On Feb. 18th dozens of Richmond residents piled into the Virginia War Memorial to hear city planners and politicians discuss the first step in implementing the city’s much-debated, much-anticipated Riverfront Plan. The focus centered around the Brown’s Island Dam Walk, which would connect Brown’s Island to Manchester on the south side of the river via a metal footbridge designed specifically for pedestrians.
The current Vepco Levy Bridge (right), is slated to be reborn as the Brown’s Island Dam Walk. Credit: Phil Riggan
The meeting that night and the dam walk have drawn much press, including here at RichmondOutside.com. Mayor Dwight Jones, in a seeming indication of his seriousness of purpose regarding the Riverfront Plan, attended that public forum and spoke first. He said that while in the past the city’s riverfront has grown be default, now it will grow by design. Other speakers said it was the intention of the city to have the project completed before the World Road Cycling Championships come to Richmond in September 2015.
Makes sense, right? Supposedly hundreds of thousands of visitors will descend on Richmond. If we’re going to build this centerpiece pedestrian bridge linking the north and south banks of the river, why not have it ready for guests? (And let’s be honest, the Redskins training camp project disabused us of the illusion that large city projects have to take a long time.)
Today, however, comes the news that all those visitors, not to mention 1.2 million Central Virginians, might not find a pedestrian bridge across the river come September 2015. The Times-Dispatch’s Graham Moomaw reports that “the latest budget proposal from Richmond Mayor Dwight Jones offers no new money for the implementation of the city’s Riverfront Plant.”
Moomaw goes on to write that “in the past two budget years, the city has allocated almost $5 million in capital funds to help jump-start the Riverfront Plant…(the mayor’s press secretary Tammy) Hawley said jones pushed for the initial $5 million and that the Riverfront Plan is a priority for him.”

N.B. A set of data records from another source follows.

(** * Render-task dispatch service (app.py): embedding and properties

    The service keeps two SQL tables, [render_task] and [worker], and
    exposes HTTP handlers that read and write them through an ORM
    session.  The embedding below keeps:

    - each table as the list of its rows in storage (insertion) order;
      an ORM object is a row position, so an attribute write is a list
      update at that position;
    - the session as a pair of the committed database and the working
      copy the handler writes to; [commit] publishes the working copy;
    - a handler as a computation in a state-and-exception monad over
      the session; a handler that raises never reaches its [commit], and
      the working copy is dropped when the request ends;
    - clock readings ([datetime.now()]) and fresh identifiers
      ([uuid.uuid4()]) as explicit inputs of the handler that asks for
      them. *)

From Stdlib Require Import ZArith QArith.
From stdpp Require Import base decidable option list sets relations strings.

Local Open Scope string_scope.
Local Open Scope list_scope.
Local Open Scope Z_scope.

(** ** Data model *)

(** [PRIORITY = ['RUSH', 'HIGH', 'MEDIUM', 'LOW']] *)
Definition PRIORITY : list string := ["RUSH"; "HIGH"; "MEDIUM"; "LOW"].

(** [class RenderTask(db.Model)].  Timestamps are seconds on the wall
    clock; [progress] is a JSON number stored as it arrives. *)
Module RenderTask.
Record t : Type := mk {
  id : string;
  status : string;
  priority : string;
  progress : Q;
  created_at : Z;
  updated_at : Z;
  worker_id : option string
}.

Definition set_status (v : string) (r : t) : t :=
  mk (id r) v (priority r) (progress r) (created_at r) (updated_at r) (worker_id r).
Definition set_progress (v : Q) (r : t) : t :=
  mk (id r) (status r) (priority r) v (created_at r) (updated_at r) (worker_id r).
Definition set_worker_id (v : option string) (r : t) : t :=
  mk (id r) (status r) (priority r) (progress r) (created_at r) (updated_at r) v.
End RenderTask.

(** [class Worker(db.Model)].  [last_heartbeat] is nullable and is
    written [None] by [update_worker_status]. *)
Module Worker.
Record t : Type := mk {
  id : string;
  status : string;
  last_heartbeat : option Z;
  current_task_id : option string
}.

Definition set_status (v : string) (r : t) : t :=
  mk (id r) v (last_heartbeat r) (current_task_id r).
Definition set_last_heartbeat (v : option Z) (r : t) : t :=
  mk (id r) (status r) v (current_task_id r).
Definition set_current_task_id (v : option string) (r : t) : t :=
  mk (id r) (status r) (last_heartbeat r) v.
End Worker.

(** The two tables. *)
Record DB : Type := mkDB {
  tasks : list RenderTask.t;
  workers : list Worker.t
}.

Definition empty_db : DB := mkDB [] [].

(** Column defaults of [RenderTask]: [default=datetime.now()] is
    evaluated once, when the class body runs, so every task inserted by
    one process carries the same two values. *)
Record ColumnDefaults : Type := mkDefaults {
  default_created_at : Z;
  default_updated_at : Z
}.

(** ** Session monad *)

Record Session : Type := mkSession {
  committed : DB;
  working : DB
}.

Inductive Exn : Type :=
| TypeError        (* [datetime()] called without its required arguments *)
| IntegrityError.  (* primary key already present at flush *)

Inductive Res (A : Type) : Type :=
| Ok (a : A) (s : Session)
| Raise (e : Exn) (s : Session).
Arguments Ok {A} a s.
Arguments Raise {A} e s.

Definition M (A : Type) : Type := Session → Res A.

#[global] Instance M_ret : MRet M := λ A a s, Ok a s.
#[global] Instance M_bind : MBind M := λ A B f m s,
  match m s with
  | Ok a s' => f a s'
  | Raise e s' => Raise e s'
  end.

#[global] Instance M_fmap : FMap M := λ A B f m, a ← m; mret (f a).

Definition raise {A} (e : Exn) : M A := λ s, Raise e s.

Definition read_tasks : M (list RenderTask.t) := λ s, Ok (tasks (working s)) s.
Definition read_workers : M (list Worker.t) := λ s, Ok (workers (working s)) s.

(** [db.session.add(row)] *)
Definition add_task (r : RenderTask.t) : M unit := λ s,
  Ok tt (mkSession (committed s)
           (mkDB (tasks (working s) ++ [r]) (workers (working s)))).
Definition add_worker (r : Worker.t) : M unit := λ s,
  Ok tt (mkSession (committed s)
           (mkDB (tasks (working s)) (workers (working s) ++ [r]))).

(** [db.session.commit()]: the flush fails when a primary key occurs
    twice; the transaction is then rolled back. *)
Definition keys_unique (d : DB) : bool :=
  bool_decide (NoDup (RenderTask.id <$> tasks d)) &&
  bool_decide (NoDup (Worker.id <$> workers d)).

Definition commit : M unit := λ s,
  if keys_unique (working s)
  then Ok tt (mkSession (working s) (working s))
  else Raise IntegrityError (mkSession (committed s) (committed s)).

(** ** Queries *)

(** A row together with its position in the table. *)
Definition indexed {A} (l : list A) : list (nat * A) := imap (λ i x, (i, x)) l.

(** [.first()] *)
Definition first {A} (l : list A) : option A := head l.

(** [db.session.get(Model, key)]: the row with that primary key. *)
Definition find_by {A} (key_of : A → string) (key : string)
    (rows : list A) : option (nat * A) :=
  first (filter (λ p, key_of p.2 = key) (indexed rows)).

Definition get_task (key : string) : M (option (nat * RenderTask.t)) :=
  rows ← read_tasks;
  mret (find_by RenderTask.id key rows).
Definition get_worker (key : string) : M (option (nat * Worker.t)) :=
  rows ← read_workers;
  mret (find_by Worker.id key rows).

(** Column comparisons on [RenderTask] as the ORM builds them. *)
Inductive Clause : Type :=
| status_eq (v : string)      (* [RenderTask.status == v] *)
| worker_id_eq (v : string).  (* [RenderTask.worker_id == v] *)

(** Row-wise meaning of a clause in the WHERE part of a query; a NULL
    [worker_id] equals nothing. *)
Definition holds (c : Clause) (r : RenderTask.t) : bool :=
  match c with
  | status_eq v => bool_decide (RenderTask.status r = v)
  | worker_id_eq v => bool_decide (RenderTask.worker_id r = Some v)
  end.

(** Truth value Python gives a clause object.  For an [==] comparison
    the ORM answers by comparing the identities of its two operands,
    here a column and a bound literal, which are never the same
    object. *)
Definition py_bool (c : Clause) : bool := false.

(** Python's [a and b]: [a] when [a] is falsy, otherwise [b]. *)
Definition py_and (a b : Clause) : Clause := if py_bool a then b else a.

(** [RenderTask.query.filter(c)], rows in storage order. *)
Definition select_tasks (c : Clause)
    (rows : list RenderTask.t) : list (nat * RenderTask.t) :=
  filter (λ p, holds c p.2 = true) (indexed rows).

Definition query_tasks (c : Clause) : M (list (nat * RenderTask.t)) :=
  rows ← read_tasks;
  mret (select_tasks c rows).

(** [ordering = case({value: index for index, value in
    enumerate(PRIORITY)}, value=RenderTask.priority)]: the position of
    the priority in [PRIORITY], NULL when it is not listed. *)
Fixpoint case_when (whens : list (string * nat)) (v : string) : option nat :=
  match whens with
  | [] => None
  | (value, index) :: rest =>
      if bool_decide (v = value) then Some index else case_when rest v
  end.

Definition enumerate {A} (l : list A) : list (A * nat) := imap (λ i x, (x, i)) l.

Definition ordering (r : RenderTask.t) : option nat :=
  case_when (enumerate PRIORITY) (RenderTask.priority r).

(** Ascending order on sort keys; SQLite puts NULL before any value. *)
Definition key_le (a b : option nat) : bool :=
  match a, b with
  | None, _ => true
  | Some _, None => false
  | Some x, Some y => bool_decide (x ≤ y)%nat
  end.

(** [.order_by(key)].  SQL leaves the order among rows with equal keys
    open; here they keep their storage order, as a scan of the table
    followed by a stable sort yields them. *)
Fixpoint insert_by {A} (key : A → option nat) (x : A) (l : list A) : list A :=
  match l with
  | [] => [x]
  | y :: l' => if key_le (key x) (key y) then x :: y :: l'
               else y :: insert_by key x l'
  end.

Definition order_by {A} (key : A → option nat) (l : list A) : list A :=
  foldr (insert_by key) [] l.

(** [RenderTask.query.filter(RenderTask.status == 'pending')
    .order_by(ordering).first()], the task the dispatcher takes. *)
Definition next_pending (rows : list RenderTask.t) : option (nat * RenderTask.t) :=
  first (order_by (λ p, ordering p.2) (select_tasks (status_eq "pending") rows)).

(** [Worker.query.filter(p)], rows in storage order. *)
Definition select_workers (p : Worker.t → bool)
    (rows : list Worker.t) : list (nat * Worker.t) :=
  filter (λ q, p q.2 = true) (indexed rows).

Definition query_workers (p : Worker.t → bool) : M (list (nat * Worker.t)) :=
  rows ← read_workers;
  mret (select_workers p rows).

(** [obj.attr = v] on the task, respectively worker, loaded from
    position [i]. *)
Definition task_set (i : nat) (f : RenderTask.t → RenderTask.t) : M unit := λ s,
  Ok tt (mkSession (committed s)
           (mkDB (alter f i (tasks (working s))) (workers (working s)))).
Definition worker_set (i : nat) (f : Worker.t → Worker.t) : M unit := λ s,
  Ok tt (mkSession (committed s)
           (mkDB (tasks (working s)) (alter f i (workers (working s))))).

(** [datetime()]: the class takes [year], [month] and [day] as required
    arguments, so the call without arguments raises [TypeError]. *)
Definition datetime : M Z := raise TypeError.

(** ** Responses *)

Inductive Body : Type :=
| error (msg : string)                       (* [{'error': msg}] *)
| message (msg : string)                     (* [{'message': msg}] *)
| task_queued (task_id : string)             (* [{'task_id': .., 'status': 'Task added to queue'}] *)
| task_assigned (task_id : string)           (* [{'task_id': .., 'status': 'Task assigned to worker'}] *)
| task_list (l : list (string * string * string * Q))
| task_info (id status priority : string) (progress : Q) (created_at updated_at : Z)
| worker_list (l : list (string * string * option Z))
| status_message (status msg : string)       (* [{'status': .., 'message': ..}] *)
| status_progress (status : string) (progress : Q)
| status_only (status : string).

(** A body and its HTTP status code. *)
Definition Response : Type := Body * Z.

(** [jsonify(body)] returned alone is sent with code 200. *)
Definition jsonify (b : Body) : Response := (b, 200).

(** ** Handlers *)

(** [POST /api/renders]; [priority] is the field of the request body,
    [None] when it is absent. *)
Definition create_render (defaults : ColumnDefaults) (uuid4 : string)
    (priority : option string) : M Response :=
  let task_id := uuid4 in
  let priority := default "MEDIUM" priority in
  if bool_decide (priority ∉ PRIORITY) then mret (error "Invalid priority", 400)
  else
    let new_task :=
      RenderTask.mk task_id "pending" priority 0
        (default_created_at defaults) (default_updated_at defaults) None in
    add_task new_task;;
    commit;;
    mret (task_queued task_id, 201).

(** [GET /api/renders] *)
Definition get_renders : M Response :=
  tasks ← read_tasks;
  let task_list_ :=
    (λ task, (RenderTask.id task, RenderTask.status task,
              RenderTask.priority task, RenderTask.progress task)) <$> tasks in
  mret (jsonify (task_list task_list_)).

(** [GET /api/renders/<task_id>] *)
Definition get_render_status (task_id : string) : M Response :=
  task ← get_task task_id;
  match task with
  | None => mret (error "Task not found", 404)
  | Some (_, task) =>
      mret (jsonify (task_info (RenderTask.id task) (RenderTask.status task)
                       (RenderTask.priority task) (RenderTask.progress task)
                       (RenderTask.created_at task) (RenderTask.updated_at task)))
  end.

(** [GET /api/workers] *)
Definition get_workers : M Response :=
  workers ← read_workers;
  let worker_list_ :=
    (λ worker, (Worker.id worker, Worker.status worker,
                Worker.last_heartbeat worker)) <$> workers in
  mret (jsonify (worker_list worker_list_)).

If so, he has a funny way of showing it. His budget for FY 2015 makes no mention of the Riverfront Plan. How to explain the mayor’s presence at the Riverfront Plan public forum in February and his stated desire to see the plan come to life and this budget proposal?
Hawley told Moomaw that the administration will be adding more riverfront money into future budgets. She also said that the city expects $2.5 million in matching funds from the state this year, which would be added to the $4 million they have on hand ($1 million of that $5 million has already been spent). The questions then become: What if that $2.5 million doesn’t come through? And, if it does, what if $6.5 million isn’t enough to get it done in time? I’ve spoken with people familiar with the planning and implementation of the Riverfront Plan who mentioned $7.5 million as a likely minimum cost for the Dam Walk.
Here’s the view from the north looking south at the existing Vepco Levy Bridge that no longer connects Brown’s Island to Manchester.
The James River Association is concerned. They put out a press release last week saying, in part, “Providing additional funding in FY 15 is critical to the completion of the first project under the Riverfront Plan, the Brown’s Island Dam Walk, as well as to plan other projects such as trail improvements on Chapel Island, a new public park at the Lehigh Cement site and the ‘Missing Link’ trail between Manchester and Belle Isle.”
Beth Weisbrod, Executive Director of the Virginia Capital Trail, is too. A portion of the Capital Trail just east of Great Shiplock Park is bound up in the Riverfront Plan machinations as well. “We were all shocked to learn of this,” she said.
Am I missing something? The Riverfront Plan was the result of a long, expensive process. It has broad support among Richmonders. In words, anyway, it seemed to have similar support from the most powerful politician in Richmond — Mayor Jones. Now that support is in very much in question because, while words are a good start, it’s money that builds bridges.